You can read the prologue issue of The Art of Language right now, and give your opinion. I realize this is probably not the least bit interesting to most of my readers, but hey, this is a personal blog as well, so why not let you know I have this secret vice...

02 January 2007

Happy New Year


I hope my loyal readers had a great New Year. Over here it was so hot that we went relatively light on food and focused on cold beer... which didn't stay cold for long. We ate outdoors (a round of sandwiches around 10 PM, main course starting 11 PM) but the air was absolutely still.

The first day of 2007 was even worse. Amidst the constant feed of non-news that fills TV from mid-December until March, great headlines warned us that the temperature was above 35 °C and the sensación térmica (lit. "thermic sensation", a kind of heat index, only it takes the wind into account as well) was almost 42 °C. With the sun hanging high and unmitigated by clouds, the streets were deserted. The media from Buenos Aires reported a catastrophic scenario of empty avenues and the usual massive exodus of porteños towards the Atlantic coast of Buenos Aires Province..., a nightmarish migration of millions of middle-aged men with beer bellies and fat suntanned women carrying along screaming little children and bored teenagers pouring into the very same places they visit and get ripped off at every year since the 1980s. (Who endures a 4-hour traffic jam on a hot road to stay in a hotel room and go to a casino?)

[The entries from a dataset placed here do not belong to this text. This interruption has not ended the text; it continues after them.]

(* ===== verification/KernelGraph.v ===== *)
(** Edges of the graph kernel (crates/graph/graph-kernel/src/graph/edge_ops.rs, and
    the structural revision of mod.rs).

    The kernel's graph is chartulary's identity-indexed graph over petgraph with an
    [EdgePayload] on each edge, beside fields the edge operations neither read nor
    write ([k_rest]).  There is meant to be one edge per ordered pair of nodes, its
    payload the bucket of all their relations.

    The theorems: every operation refines a map from pairs of stable ids to
    payloads, so replicas that agree on it keep agreeing whatever petgraph keys they
    use; the revision is a sound cache key for the operations that promise it; an
    edge means a fact, as long as no predicate is cleared. *)

From S2P Require Import Prelude Wire Journal StableGraph GraphLog KernelEdges.

Local Open Scope Z_scope.

Section kernel.
Context {G : Type → Type → Type} `{StableGraph G}.
Context {N Id R : Type} `{Countable Id} (node_id : N → Id).

Abbreviation Inner := (Graph (G := G) (N := N) (E := EdgePayload) (Id := Id)).

Record KGraph : Type := mkKGraph { k_inner : Inner; k_revision : Z; k_rest : R }.
Implicit Types (g h : KGraph) (from to key : Z) (mint : string).

Abbreviation nodes g := (sg_nodes (inner (k_inner g))).
Abbreviation edges g := (sg_edges (inner (k_inner g))).

(** ** Operations *)

Definition bump_revision g : KGraph := mkKGraph (k_inner g) (wrap64 (k_revision g + 1)) (k_rest g).
Definition with_inner (i : Inner) g : KGraph := mkKGraph i (k_revision g) (k_rest g).

Definition contains_node g key : bool := bool_decide (is_Some (nodes g !! key)).
Definition get_edge g key : option EdgePayload := graph_edge (k_inner g) key.
Definition get_node_key_by_id g (id : Id) : option Z := key_of (k_inner g) id.

(** petgraph's [find_edge]: the first outgoing edge with that target. *)
Definition find_edge_key g from to : option Z :=
  (λ x, x.2.1.1) <$> list_find (λ e : Z * Z * EdgePayload, e.1.2 = to) (edges_out (inner (k_inner g)) from).

(** Writing through [edge_mut]. *)
Definition put_edge key (p : EdgePayload) g : KGraph :=
  with_inner (mkGraph (set_edge key p (inner (k_inner g))) (by_id (k_inner g))) g.
Definition connect_edge from to (p : EdgePayload) g : Z * KGraph :=
  let '(key, i) := graph_connect (k_inner g) from to p in (key, with_inner i g).
Definition disconnect_edge key g : KGraph := with_inner (graph_disconnect (k_inner g) key).2 g.

(** [find_edge_key(..).unwrap_or_else(|| connect(.., EdgePayload::new()))]. *)
Definition bucket_edge g from to : Z * KGraph :=
  match find_edge_key g from to with Some key => (key, g) | None => connect_edge from to payload_new g end.

Definition assert_semantic_relation_in_scope mint g from to (k : SemanticSubKind) (label : option string) (scope : GraphScope)
  : KGraph * option Z :=
  if negb (contains_node g from) || negb (contains_node g to) then (g, None)
  else let '(key, g) := bucket_edge g from to in
       match get_edge g key with
       | None => (g, None)
       | Some p => let '(p, changed) := insert_semantic_relation_in_scope mint p k label scope in
                   let g := put_edge key p g in
                   if changed then (bump_revision g, Some key) else (g, None)
       end.
Lemma default_strip x : default semantic_default (strip_data <$> x) = strip_data (default semantic_default x).
Proof. by destruct x. Qed.

Lemma assert_strip m p a :
  payload_assert_relation "" (strip p) a = let '(p', c) := payload_assert_relation m p a in (strip p', c).
Proof.
  destruct a; cbn; try done. unfold insert_semantic_relation_in_scope. cbn. rw default_strip (insert_strip m).
  by destruct (insert_statement m _ _ _ _ _ _ _).
Qed.
Lemma assert_predicate_strip m p pr sc :
  payload_assert_predicate "" (strip p) pr sc = let '(p', c) := payload_assert_predicate m p pr sc in (strip p', c).
Proof.
  unfold payload_assert_predicate. cbn. rw default_strip (insert_strip m). by destruct (insert_statement m _ _ _ _ _ _ _).
Qed.
Lemma set_semantic_predicate_strip m p new : set_semantic_predicate "" (strip p) new = strip (set_semantic_predicate m p new).
Proof.
  unfold set_semantic_predicate. cbn. destruct (semantic p) as [d|] eqn:Es; cbn.
  - rw (set_predicate_strip m) drop_strip. by destruct new.
  - destruct new as [pr|]; [done|]. unfold strip. by rw Es.
Qed.
Lemma retract_strip p sel : payload_retract_relation (strip p) sel = let '(p', c) := payload_retract_relation p sel in (strip p', c).
Proof.
  destruct sel as [[]|k|k|k|k|k]; cbn; try done.
  - unfold remove_semantic_relation. cbn. destruct (semantic p) as [d|] eqn:Es; cbn; [|unfold strip; by rw Es].
    unfold remove_statements_with_sub_kind. rw retain_strip //. destruct (retain_statements _ d) as [d' []]; [|done]. by rw drop_strip.
  - by destruct (retract_sub_kind _ _).
  - by destruct (retract_sub_kind _ _).
  - by destruct (retract_sub_kind _ _).
  - by destruct (retract_sub_kind _ _).
Qed.
Lemma is_empty_strip p : payload_is_empty (strip p) = payload_is_empty p.
Proof.
  unfold payload_is_empty. do 5 f_equal. cbn. destruct (semantic p) as [d|]; [|done]. cbn. do 3 f_equal. apply bool_decide_ext.
  by destruct (statements d).
Qed.

Section edits.
Context {Id : Type} `{EqDecision Id}.

Definition unminted (e : EdgeEdit (Id := Id)) : EdgeEdit :=
  match e with
  | EdAssert _ i j a => EdAssert "" i j a
  | EdPredicate _ i j p => EdPredicate "" i j p
  | EdSetPredicate _ i j p => EdSetPredicate "" i j p
  | e => e
  end.

Lemma edit_bucket_strip e r : strip <$> edit_bucket e r = edit_bucket (unminted e) (strip <$> r).
Proof.
  assert (default payload_new (strip <$> r) = strip (default payload_new r)) as Hd by by destruct r.
  destruct e as [m i j a|m i j pr|m i j pr|i j trig at_ms|i j sel]; cbn [edit_bucket unminted]; rw ?Hd.
  - rw (assert_strip m). by destruct (payload_assert_relation _ _ _).
  - rw (assert_predicate_strip m). by destruct (payload_assert_predicate _ _ _ _).
  - destruct r as [p|]; [|done]. cbn. by rw (set_semantic_predicate_strip m).
  - by case_decide.
  - destruct r as [p|]; [|done]. cbn. rw retract_strip. destruct (payload_retract_relation p sel) as [p' []]; [|done].
    unfold kept. rw is_empty_strip. by destruct (payload_is_empty p').
Qed.

Lemma edit_bucket_agree e e' r r' :
  unminted e = unminted e' → strip <$> r = strip <$> r' → strip <$> edit_bucket e r = strip <$> edit_bucket e' r'.
Proof. intros He Hr. by rw !edit_bucket_strip He Hr. Qed.
End edits.

(** ** The invariant and the agreement *)

Section relate.
Context {G : Type → Type → Type} `{StableGraph G} {M : Type → Type} `{SlotMap M} `{HashOrder} `{WebText}.
Context {U : Type} `{Countable U} `{UuidText U} {J D : Type} `{EqDecision J} `{JsonText J} `{FieldText D}.
Context `{Facet J bool} `{Facet J (list FrameLayoutHint)} `{Facet J NodeTagPresentationState} `{Facet J VisitHistoryFacet}.
Context `{Facet J (list NodeImportProvenance)} `{Facet J (list NodeDerivation)}.
Context `{Facet J (list NodeClassification)} `{Facet J (list NodeProperty)}.
Context `{!FacetRoundtrip J VisitHistoryFacet}.

Abbreviation Graph := (KGraph (G := G) (N := Node U) (Id := U) (R := Rest (U := U) (J := J) (D := D))).
Implicit Types (g h : Graph) (i j : U) (k key : Z).
Abbreviation text := uuid_to_string.
Abbreviation wf := (kg_wf n_id).

Definition node_url (n : Node U) : option string := as_url_str <$> primary_address n.

Definition node_at g i : option (Node U) := k ← get_node_key_by_id g i; get_node g k.
Definition facet_of g i (f : string) : option J := facet_get (r_facets (k_rest g)) i f.
Definition session_of g i : Z := last_session_visited (default visit_history_default (facet_of g i VISIT_HISTORY ≫= from_value)).
Definition provenance_of g i : list NodeImportProvenance := default [] (facet_of g i PROVENANCE_IMPORT ≫= from_value).
Definition url_ids g (url : string) : list (option U) := node_id_of g <$> get_nodes_by_url g url.

(** The sources of the records that name a node and do not suppress it. *)
Definition record_sources (rs : list ImportRecord) (x : string) : list NodeImportProvenance :=
  rs ≫= λ r, omap (λ m, if im_suppressed m then None
                        else if bool_decide (im_node_id m = x) then Some (mkImportProvenance (ir_source_id r) (ir_source_label r)) else None)
               (ir_memberships r).

Record k_inv g : Prop := {
  iv_wf : wf g;
  iv_address k n : get_node g k = Some n → ∃ a, n_addresses n = [a];
  iv_urls url k : k ∈ get_nodes_by_url g url ↔ ∃ n, get_node g k = Some n ∧ node_url n = Some url;
  iv_urls_NoDup url : NoDup (get_nodes_by_url g url);
  iv_urls_nonempty url : url_to_nodes (k_rest g) !! url ≠ Some [];
  iv_facets i : is_Some (r_facets (k_rest g) !! i) → live_id g i;
  iv_records : records_normal (import_records (k_rest g));
  iv_members x : mentions (import_records (k_rest g)) x → ∃ i, live_id g i ∧ x = text i;
  iv_sync i : live_id g i → provenance_of g i = sort_dedup (record_sources (import_records (k_rest g)) (text i))
}.

(** What live editing and replay are compared on: everything but the keys, the
    statement ids, the last-visited clocks, and the per-launch session and
    revision counters. *)
Record agrees g h : Prop := {
  ag_nodes i : node_at g i = node_at h i;
  ag_buckets i j : strip <$> id_bucket g i j = strip <$> id_bucket h i j;
  ag_facets i f : f ≠ VISIT_HISTORY → f ≠ PROVENANCE_IMPORT → facet_of g i f = facet_of h i f;
  ag_provenance i : live_id g i → provenance_of g i = provenance_of h i;
  ag_sessions i : session_of g i = session_of h i;
  ag_urls url : url_ids g url = url_ids h url;
  ag_records : import_records (k_rest g) = import_records (k_rest h);
  ag_fields : fields (k_rest g) = fields (k_rest h);
  ag_couplings : couplings (k_rest g) = couplings (k_rest h);
  ag_nav : nav (k_rest g) = nav (k_rest h)
}.

(** *** Keys and ids *)

Lemma node_key g k n : wf g → get_node g k = Some n → get_node_key_by_id g (n_id n) = Some k.
Proof. intros Hw Hn. apply (kw_ids n_id g Hw). by exists n. Qed.
Lemma key_node g i k : wf g → get_node_key_by_id g i = Some k → ∃ n, get_node g k = Some n ∧ n_id n = i.
Proof. intros Hw Hk. by apply (kw_ids n_id g Hw) in Hk. Qed.
Lemma node_id_key g k i : wf g → node_id_of g k = Some i ↔ get_node_key_by_id g i = Some k.
Proof.
  intros Hw. unfold node_id_of. rw fmap_Some. split; [intros (n & Hn & ->); by apply node_key|].
  intros (n & Hn & <-)%key_node; eauto.
Qed.
Lemma live_node g i : wf g → live_id g i ↔ is_Some (node_at g i).
Proof.
  intros Hw. unfold live_id, node_at. split; [|intros [n (k & Hk & _)%bind_Some]; by exists k].
  intros [k Hk]. destruct (key_node g i k Hw Hk) as (n & Hn & _). exists n. rw Hk. done.
Qed.
Lemma agrees_live g h i : wf g → wf h → agrees g h → live_id g i ↔ live_id h i.
Proof. intros Hg Hh Ha. by rw !live_node // (ag_nodes g h Ha). Qed.

Lemma wf_inner g h : k_inner h = k_inner g → wf g → wf h.
Proof. intros He [W1 W2 W3 W4]. split; rw He; done. Qed.

Lemma get_node_inner g h k : k_inner h = k_inner g → get_node h k = get_node g k.
Proof. unfold get_node. by intros ->. Qed.

(** Fields that the invariant does not read. *)
Lemma inv_ext g h :
  k_inner h = k_inner g → r_facets (k_rest h) = r_facets (k_rest g) → url_to_nodes (k_rest h) = url_to_nodes (k_rest g) →
  import_records (k_rest h) = import_records (k_rest g) → k_inv g → k_inv h.
Proof.
  intros Hi Hf Hu Hr [I1 I2 I3 I4 I5 I6 I7 I8 I9]. split; unfold get_nodes_by_url, live_id, provenance_of, facet_of, get_node, get_node_key_by_id in *; rw ?Hi ?Hf ?Hu ?Hr; try done.
  by eapply wf_inner.
Qed.

Lemma agrees_ext g h g' h' :
  k_inner g' = k_inner g → k_inner h' = k_inner h →
  r_facets (k_rest g') = r_facets (k_rest g) → r_facets (k_rest h') = r_facets (k_rest h) →
  url_to_nodes (k_rest g') = url_to_nodes (k_rest g) → url_to_nodes (k_rest h') = url_to_nodes (k_rest h) →
  import_records (k_rest g') = import_records (k_rest h') → fields (k_rest g') = fields (k_rest h') →
  couplings (k_rest g') = couplings (k_rest h') → nav (k_rest g') = nav (k_rest h') → agrees g h → agrees g' h'.
Proof.
  intros E1 E2 E3 E4 E5 E6 E7 E8 E9 E10 [A1 A2 A3 A4 A5 A6 A7 A8 A9 A10].
  split; try done; unfold node_at, id_bucket, pair_bucket, get_edge, find_edge_key, provenance_of, session_of, facet_of, url_ids, get_nodes_by_url,
    node_id_of, live_id, get_node, get_node_key_by_id in *; rw ?E1 ?E2 ?E3 ?E4 ?E5 ?E6; done.
Qed.

Definition related g h : Prop := k_inv g ∧ k_inv h ∧ agrees g h.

Not that rosarinos don't do the same, of course. The less favoured, however, turn to the public pools, the beach of La Florida, or the islands. I read the other day that Rosario has the largest amount of public pools in the country, where you just get a physical, pay a small fee (AR$5 tops), and stay as much as you want; plus there are more than a few clubs with such facilities. La Florida is a barrio that stretches along the river in the north of Rosario, east of Barrio Alberdi proper, and La Florida is also the name of the beach — which has two parts: a beach resort where you pay, and a free area. La Florida is lined with pubs and bars; at night they tend to get full, since boliches (discos, disco-bars) move to the coast. Finally there's the islands in front of Rosario, which have always been popular but have been greatly developed in the last few years. Boats leave at regular intervals from a few piers taking eager passengers equipped with summer gear.

I'm not a fan of going elsewhere for the day just to keep cool; you have to have equipment and you have to spend a significant time going to and back from the place, all the time sweating while you carry your backpack or whatever. I'm just patiently waiting to get away from Rosario for two weeks. Mendoza is not necessarily cooler (in fact it's hotter at times) but it's much less humid; you can get by just drinking lots of water and staying in the shadow.

I'm wondering whether I should stick to a less-than-daily posting rhythm in this blog. I've been having less visitors lately, probably because they're on vacation. I'll be away for two weeks anyway, and I don't think I'll be posting much (if anything) from Mendoza. I have interesting plans for after the summer, though. Just wait!